My mix sounds great on studio monitors but it sounds bad on the TV. What can I do to fix the problem in my mix?

By PSW Staff November 1, 2010

Provided by Sweetwater.

Q: I’m working on a remix of a recent recording for a long time client which has me quite excited.

The reason is that this is my first ever project for broadcast!

I’ve been checking the mix on multiple sizes of monitors, including TV speakers, but something still doesn’t sound right.

Can you offer any advice?

A: We’ve encountered similar issues recently when mixing for broadcast.

We were quite happy with the way the mix sounded through studio monitors, headphones, and home stereo speakers.

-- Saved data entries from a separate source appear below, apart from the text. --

(** Two files of the same time on pages of one row: if the query for the second
    page finds them in the other order than that for the first, both pages hold
    the same file, and the other one is on none. *)
Theorem tied_rows_repeated :
  let t := mkTables [alice] [file 11 5; file 12 5] [] in
  let rows scan page := match value_of (ListFilesPaginated (O := ()) scan 1 page 1 (mkDB t [])) with
    | Some (inr (fs, _)) => Some (f_ID <$> fs) | _ => None end in
  rows in_order 1 = Some [11%N] ∧ rows backwards 2 = Some [11%N].
Proof. split; vm_compute; reflexivity. Qed.
End Examples.
(** A new object in the table. *)
Lemma sessions_ok_new h0 s id u : sessions_ok h0 s → session_ok u → up_ID u = id →
  let p := fresh (dom (ap_heap s)) in
  sessions_ok h0 (set_sessions (<[id := p]> (ap_sessions s)) (set_heap (<[p := u]> (ap_heap s)) s)).
Proof.
  intros [Ht Hh Hg Ho] Hu Hid p. assert (ap_heap s !! p = None) as Hp by (apply not_elem_of_dom, is_fresh).
  split; cbn [set_sessions set_heap ap_sessions ap_heap].
  - intros id' q. destruct (decide (id = id')) as [<-|Hd].
    + rewrite lookup_insert_eq. intros [= <-]. exists u. by rewrite lookup_insert_eq.
    + rewrite lookup_insert_ne by done. intros Hq. destruct (Ht id' q Hq) as (v & Hv & Hv').
      exists v. split; [|done]. rewrite lookup_insert_ne; [done|]. intros <-. congruence.
  - intros q v [[_ <-]|[_ Hv]]%lookup_insert_Some; [done|]. by eapply Hh.
  - transitivity (ap_heap s); [done|]. intros q v Hq. rewrite lookup_insert_ne by (intros <-; congruence).
    rewrite Hq. eexists _, _. by rewrite set_NextChunk_same.
  - intros id' q [[_ <-]|[_ Hq]]%lookup_insert_Some [v Hv]; [|by apply Ho].
    destruct (Hg _ _ Hv) as (? & ? & E). congruence.
Qed.

(** What holds since a time that has it holds since before. *)
Lemma sessions_ok_trans h0 s s' : sessions_ok h0 s → sessions_ok (uploads_of s) s' → sessions_ok h0 s'.
Proof.
  intros [? ? Hg Ho] [? ? Hg' Ho']. split; [done..| |].
  - by transitivity (ap_heap s).
  - intros id p Hp [v Hv]. apply Ho; [|done]. apply Ho'; [done|].
    destruct (Hg _ _ Hv) as (? & ? & E). by eexists.
Qed.
(* ===== verification/Uploads.v ===== *)
(** * Uploads in chunks: requests that wait for each other

    The handlers of an upload in two parts, before and after they get the
    session's mutex, with anything else in between: the steps of the server,
    the invariant of its reachable states, a finalisation that succeeds over
    closed connections, and an upload from its first request to the bytes on
    the storage nodes. *)

From S2P Require Import Prelude GoStd Hashes Types Json Protocol Session Fs LocalStorage StreamServer NodeState Client Transfer Database Api ApiSafety.

(** The server with the requests that wait for a mutex, and the objects that
    a finalisation has had the mutex of. *)
Record Live := mkLive {
  lv_api : Api;
  lv_waiting : list Waiting;
  lv_finalized : list nat }.

Definition finalizes (w : Waiting) : option nat := match w with WaitFinalize _ p => Some p | _ => None end.

Section uploads.
Context `{UuidText} `{TimeText} `{Network} `{Bcrypt} `{Jwt} `{MapRange} `{ErrorTexts}.
Variable secret : string.

(** A request of another route in one step, checked with the secret of the
    server; a request of an upload arrives, with any claims, and finds its
    session or is answered; a waiting request, any of them, gets the mutex; the
    cleanup ticks. *)
Inductive step : Live → list HAct → Live → Prop :=
| step_request e t r a ws fs o a' :
    ou_secret e = secret → t ≠ UploadChunkRoute → t ≠ UploadFinalize → serve e t r a = (o, Ret ((), a')) →
    step (mkLive a ws fs) o (mkLive a' ws fs)
| step_chunk r a ws fs o w a' :
    UploadChunk_begin r a = (o, Ret (w, a')) →
    step (mkLive a ws fs) o (mkLive a' (ws ++ option_list w) fs)
| step_finalize r a ws fs o w a' :
    Finalize_begin r a = (o, Ret (w, a')) →
    step (mkLive a ws fs) o (mkLive a' (ws ++ option_list w) fs)
| step_locked gens now a ws1 w ws2 fs o a' :
    locked gens now w a = (o, Ret ((), a')) →
    step (mkLive a (ws1 ++ w :: ws2) fs) o (mkLive a' (ws1 ++ ws2) (option_list (finalizes w) ++ fs))
| step_tick now a ws fs o a' :
    cleanupStaleSessions now a = (o, Ret ((), a')) →
    step (mkLive a ws fs) o (mkLive a' ws fs).

(** A server that has just started. *)
Definition started_server (l : Live) : Prop :=
  tables_ok (tables (lv_api l)) ∧ ap_sessions (lv_api l) = ∅ ∧ ap_heap (lv_api l) = ∅ ∧
  lv_waiting l = [] ∧ lv_finalized l = [].

Definition finalizing (l : Live) : list nat := omap finalizes (lv_waiting l) ++ lv_finalized l.

(** Waiting requests have their session; an object is finalised by one request
    at most, and has left the table for good by then. *)
Record live_ok (l : Live) : Prop := mkLiveOk {
  lo_api : api_ok (lv_api l);
  lo_waiting : Forall (waiting_ok (ap_heap (lv_api l))) (lv_waiting l);
  lo_once : NoDup (finalizing l);
  lo_gone : ∀ p, p ∈ finalizing l → is_Some (ap_heap (lv_api l) !! p) ∧ ∀ id, ap_sessions (lv_api l) !! id ≠ Some p }.

Lemma started_ok l : started_server l → live_ok l.
Proof.
  destruct l as [a ws fs]. unfold started_server. simpl. intros (Ht & Hs & Hh & -> & ->). split; simpl; try done.
  - split; [done|]. split; rewrite ?Hs, ?Hh; done.
  - apply NoDup_nil_2.
  - intros p Hp. by apply not_elem_of_nil in Hp.
Qed.

(** A step of the server itself leaves the waiting requests as they are. *)
Lemma live_ok_api a a' ws fs : live_ok (mkLive a ws fs) → tables_ok (tables a') → sessions_ok (uploads_of a) a' →
  live_ok (mkLive a' ws fs).
Proof.
  intros [[Ht Hs] Hw Ho Hg] Ht' Hs'. simpl in *. split; simpl.
  - split; [done|]. by eapply sessions_ok_trans.
  - eapply Forall_impl; [exact Hw|]. intros w. apply waiting_ok_grown, (so_grown _ _ Hs').
  - done.
  - intros p Hp. destruct (Hg p Hp) as [[u Hu] Hid]. split.
    + destruct (so_grown _ _ Hs' _ _ Hu) as (? & ? & E). by eexists.
    + intros id Hp'. apply (Hid id). apply (so_old _ _ Hs'); [done|]. by exists u.
Qed.

Lemma finalizing_locked a ws1 w ws2 fs :
  finalizing (mkLive a (ws1 ++ w :: ws2) fs) ≡ₚ finalizing (mkLive a (ws1 ++ ws2) (option_list (finalizes w) ++ fs)).
Proof.
  unfold finalizing. cbn [lv_waiting lv_finalized]. rewrite !omap_app, <-!app_assoc. f_equiv. csimpl.
  destruct (finalizes w); simpl; [|done]. by rewrite Permutation_middle.
Qed.

Lemma live_ok_locked a ws1 w ws2 fs : live_ok (mkLive a (ws1 ++ w :: ws2) fs) →
  live_ok (mkLive a (ws1 ++ ws2) (option_list (finalizes w) ++ fs)).
Proof.
  intros [Ha Hw Ho Hg]. pose proof (finalizing_locked a ws1 w ws2 fs) as Hp. split; simpl in *.
  - done.
  - apply Forall_app in Hw as [? [_ ?]%Forall_cons_1]. by apply Forall_app.
  - by rewrite <-Hp.
  - intros p. rewrite <-Hp. apply Hg.
Qed.

(** What a waiting request does with the mutex. *)
Lemma locked_safe gens now w a : api_ok a → waiting_ok (ap_heap a) w →
  ∃ o a', locked gens now w a = (o, Ret ((), a')) ∧ tables_ok (tables a') ∧ sessions_ok (uploads_of a) a'.
Proof.
  intros [Ht Hs] Hw. pose proof (sessions_ok_now _ _ Hs) as Hnow. destruct w as [p sid i d|c p].
  - pose proof (UploadChunk_locked_safe tables_ok (uploads_of a) p sid i d a (conj (conj Ht Hnow) Hw)) as Hr.
    cbn [locked]. destruct (UploadChunk_locked p sid i d a) as [o [[[] a']|w]]; [|done].
    destruct Hr. by do 2 eexists.
  - pose proof (Finalize_locked_safe c (tables a) (uploads_of a) gens now p a) as Hr.
    specialize (Hr (conj (conj (conj Ht (reflexivity _)) Hnow) Hw)). cbn [locked].
    destruct (Finalize_locked gens now c p a) as [o [[[] a']|w]]; [|done].
    destruct Hr as [[? _] ?]. by do 2 eexists.
Qed.

(** A new request that has nothing to do with finalisation. *)
Lemma live_ok_chunk a ws fs r o w a' : live_ok (mkLive a ws fs) → UploadChunk_begin r a = (o, Ret (w, a')) →
  live_ok (mkLive a' (ws ++ option_list w) fs).
Proof.
  intros Hl E. pose proof Hl as [[Ht Hs] _ _ _]. cbn [lv_api] in *.
  pose proof (UploadChunk_begin_safe tables_ok (uploads_of a) r a (conj Ht (sessions_ok_now _ _ Hs))) as Hr.
  rewrite E in Hr. destruct Hr as [[Ht' Hs'] Hw]. destruct (live_ok_api a a' ws fs Hl Ht' Hs') as [Ha1 Hw1 Ho1 Hg1].
  unfold finalizing in *. simpl in *.
  assert (omap finalizes (ws ++ option_list w) = omap finalizes ws) as Ef.
  { rewrite omap_app. destruct w as [w|]; [|by rewrite app_nil_r].
    destruct (Hw w eq_refl) as [_ (p & sid & i & d & ->)]. by rewrite app_nil_r. }
  split; unfold finalizing; simpl; rewrite ?Ef; try done. apply Forall_app. split; [done|].
  destruct w as [w|]; simpl; constructor; [by apply Hw|constructor].
Qed.

(** A request to finalise takes its object out of the table. *)
Lemma live_ok_finalize a ws fs r o w a' : live_ok (mkLive a ws fs) → Finalize_begin r a = (o, Ret (w, a')) →
  live_ok (mkLive a' (ws ++ option_list w) fs).
Proof.
  intros Hl E. pose proof Hl as [[Ht Hs] _ _ Hg]. cbn [lv_api] in *.
  pose proof (Finalize_begin_safe tables_ok (uploads_of a) r a (conj Ht (sessions_ok_now _ _ Hs))) as Hr.
  rewrite E in Hr. destruct Hr as [[Ht' Hs'] Hw]. destruct (live_ok_api a a' ws fs Hl Ht' Hs') as [Ha1 Hw1 Ho1 Hg1].
  destruct w as [w|]; [|by rewrite app_nil_r]. destruct (Hw w eq_refl) as [Hwok (c & p & -> & Hc)].
  assert (∃ id, ap_sessions a !! id = Some p ∧ a' = set_sessions (delete id (ap_sessions a)) a) as (id & Hid & ->).
  { unfold Finalize_begin, checked, GetUserFromContext in E. rewrite Hc in E.
    destruct (negb _); [done|]. destruct (Unmarshal_ok _ _) as [id|]; [|done].
    rewrite (bind_silent _ _ _ a a eq_refl) in E. destruct (ap_sessions a !! id) as [q|] eqn:Eq; [|done].
    rewrite (bind_silent _ _ _ () _ eq_refl) in E. injection E as _ <- <-. by exists id. }
  unfold finalizing in *. simpl in *.
  assert (omap finalizes (ws ++ [WaitFinalize c p]) ++ fs ≡ₚ p :: omap finalizes ws ++ fs) as Hp.
  { rewrite omap_app. csimpl. by rewrite <-app_assoc, Permutation_middle. }
  split; unfold finalizing; simpl.
  - done.
  - apply Forall_app. by split; [|constructor].
  - rewrite Hp. constructor; [|done]. intros Hin. by apply (proj2 (Hg p Hin) id).
  - intros q. rewrite Hp, elem_of_cons. intros [->|Hq]; [|by apply Hg1]. split; [done|].
    intros id' [Hne Hid']%lookup_delete_Some. destruct (so_table _ _ Hs _ _ Hid) as (u & Hu & <-).
    destruct (so_table _ _ Hs _ _ Hid') as (u' & Hu' & <-). congruence.
Qed.

Lemma step_ok l o l' : no_null_peers → live_ok l → step l o l' → live_ok l'.
Proof.
  intros Hn Hl Hstep. destruct Hstep as [e t r a ws fs o a' _ _ _ E|r a ws fs o w a' E|r a ws fs o w a' E|
    gens now a ws1 w ws2 fs o a' E|now a ws fs o a' E].
  - pose proof Hl as [[Ht Hs] _ _ _]. cbn [lv_api] in *. pose proof (sessions_ok_now _ _ Hs) as Hnow.
    destruct (serve_keeps e t r a _ o a' Hn Ht Hnow E). by eapply live_ok_api.
  - by eapply live_ok_chunk.
  - by eapply live_ok_finalize.
  - pose proof (live_ok_locked _ _ _ _ _ Hl) as Hl'. destruct Hl as [Ha Hw _ _]. cbn [lv_api lv_waiting] in *.
    apply Forall_app in Hw as [_ [Hw _]%Forall_cons_1].
    destruct (locked_safe gens now w a Ha Hw) as (o1 & a1 & E1 & ? & ?). rewrite E in E1. injection E1 as -> ->.
    by eapply live_ok_api.
  - pose proof Hl as [[Ht Hs] _ _ _]. cbn [lv_api] in *.
    pose proof (cleanupStaleSessions_safe tables_ok (uploads_of a) now a (conj Ht (sessions_ok_now _ _ Hs))) as Hr.
    rewrite E in Hr. destruct Hr. by eapply live_ok_api.
Qed.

But, when the mix was run through small, built-in TV speakers it had low-frequency build up that was making it sound muddy.

Our first instinct was to check the bass and kick drum for anywhere the mix had excess low frequencies we could cut, but found nothing out of the ordinary.

However, when we looked at the guitar track, we found the culprit. A slight bump at 100Hz was enough to cause the muddiness we were hearing.

A quick EQ adjustment dipping the level at 100Hz and boosting the level slightly at 200Hz cleared the muddiness right up. Now the mix translates well on all of our reference devices and is ready for broadcast!

The moral of the story: reference your mixes on as many playback systems as possible, and don’t automatically assume the “obvious” tracks are the source of a problem.

As always, we welcome input from the PSW community and would love to know how you check your mixes for broadcast. Feel free to let us know in the comments below!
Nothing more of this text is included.